> [Information shown]:
(** * SPF include-chain resolver (server.js): a shallow embedding

    The development follows [server.js]: the record parser
    [parseSpfRecord], the recursive resolver [lookupSpfRecords], the range
    collector [collectAllIpRanges] and the matcher [checkIpInRanges].

    Modelling choices.
    - A JavaScript string is a sequence of code units.  TXT data delivered by
      [node:dns] is one code unit per byte, so [string] (a list of
      8-bit characters) is used, a character standing for the code unit of
      the same number.
    - A [Set] object lives in a store and is named by a reference, so that
      [visited.add] on an argument and [new Set(visited)] keep their
      aliasing behaviour.
    - [resolveTxt] is an oracle from domains to an error message or a list
      of records; every call is appended to a log.
    - [depth] and [maxDepth] are integers, which is what the doubles of
      JavaScript are as long as the sums are exact; [Double] has the
      resolver on doubles. *)

From Stdlib Require Import ZArith Ascii String PrimFloat.
From stdpp Require Import base option list strings gmap.

Local Open Scope string_scope.
Local Open Scope Z_scope.
Local Open Scope list_scope.
Set Warnings "-register-all,-clear-no-such-hyp".

(** ** Strings *)

Module Str.

(** [s.startsWith(p)], returning what follows the prefix. *)
Fixpoint stripPrefix (p s : string) : option string :=
  match p, s with
  | EmptyString, _ => Some s
  | String a p', String b s' => if Ascii.eqb a b then stripPrefix p' s' else None
  | String _ _, EmptyString => None
  end.

(** [s.includes(p)]: [p] occurs somewhere in [s]. *)
Fixpoint includes (p s : string) : bool :=
  match stripPrefix p s with
  | Some _ => true
  | None => match s with
            | EmptyString => false
            | String _ s' => includes p s'
            end
  end.

(** [s.replace(p, '')] for a string pattern [p]: the first occurrence of
    [p] is removed, a string without occurrence is returned as it is. *)
Fixpoint removeFirst (p s : string) : string :=
  match stripPrefix p s with
  | Some rest => rest
  | None => match s with
            | EmptyString => EmptyString
            | String c s' => String c (removeFirst p s')
            end
  end.

(** The class [\s] of a JavaScript regular expression, on the code units
    below 256: TAB, LF, VT, FF, CR, SPACE and NBSP. *)
Definition isWhitespace (c : ascii) : bool :=
  let n := nat_of_ascii c in
  ((9 <=? n)%nat && (n <=? 13)%nat) || (n =? 32)%nat || (n =? 160)%nat.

> [Work task]: Each record above is to be restated word for word.

> [Solution below]:
(** * SPF include-chain resolver (server.js): a shallow embedding

    The development follows [server.js]: the record parser
    [parseSpfRecord], the recursive resolver [lookupSpfRecords], the range
    collector [collectAllIpRanges] and the matcher [checkIpInRanges].

    Modelling choices.
    - A JavaScript string is a sequence of code units.  TXT data delivered by
      [node:dns] is one code unit per byte, so [string] (a list of
      8-bit characters) is used, a character standing for the code unit of
      the same number.
    - A [Set] object lives in a store and is named by a reference, so that
      [visited.add] on an argument and [new Set(visited)] keep their
      aliasing behaviour.
    - [resolveTxt] is an oracle from domains to an error message or a list
      of records; every call is appended to a log.
    - [depth] and [maxDepth] are integers, which is what the doubles of
      JavaScript are as long as the sums are exact; [Double] has the
      resolver on doubles. *)

From Stdlib Require Import ZArith Ascii String PrimFloat.
From stdpp Require Import base option list strings gmap.

Local Open Scope string_scope.
Local Open Scope Z_scope.
Local Open Scope list_scope.
Set Warnings "-register-all,-clear-no-such-hyp".

(** ** Strings *)

Module Str.

(** [s.startsWith(p)], returning what follows the prefix. *)
Fixpoint stripPrefix (p s : string) : option string :=
  match p, s with
  | EmptyString, _ => Some s
  | String a p', String b s' => if Ascii.eqb a b then stripPrefix p' s' else None
  | String _ _, EmptyString => None
  end.

(** [s.includes(p)]: [p] occurs somewhere in [s]. *)
Fixpoint includes (p s : string) : bool :=
  match stripPrefix p s with
  | Some _ => true
  | None => match s with
            | EmptyString => false
            | String _ s' => includes p s'
            end
  end.

(** [s.replace(p, '')] for a string pattern [p]: the first occurrence of
    [p] is removed, a string without occurrence is returned as it is. *)
Fixpoint removeFirst (p s : string) : string :=
  match stripPrefix p s with
  | Some rest => rest
  | None => match s with
            | EmptyString => EmptyString
            | String c s' => String c (removeFirst p s')
            end
  end.

(** The class [\s] of a JavaScript regular expression, on the code units
    below 256: TAB, LF, VT, FF, CR, SPACE and NBSP. *)
Definition isWhitespace (c : ascii) : bool :=
  let n := nat_of_ascii c in
  ((9 <=? n)%nat && (n <=? 13)%nat) || (n =? 32)%nat || (n =? 160)%nat.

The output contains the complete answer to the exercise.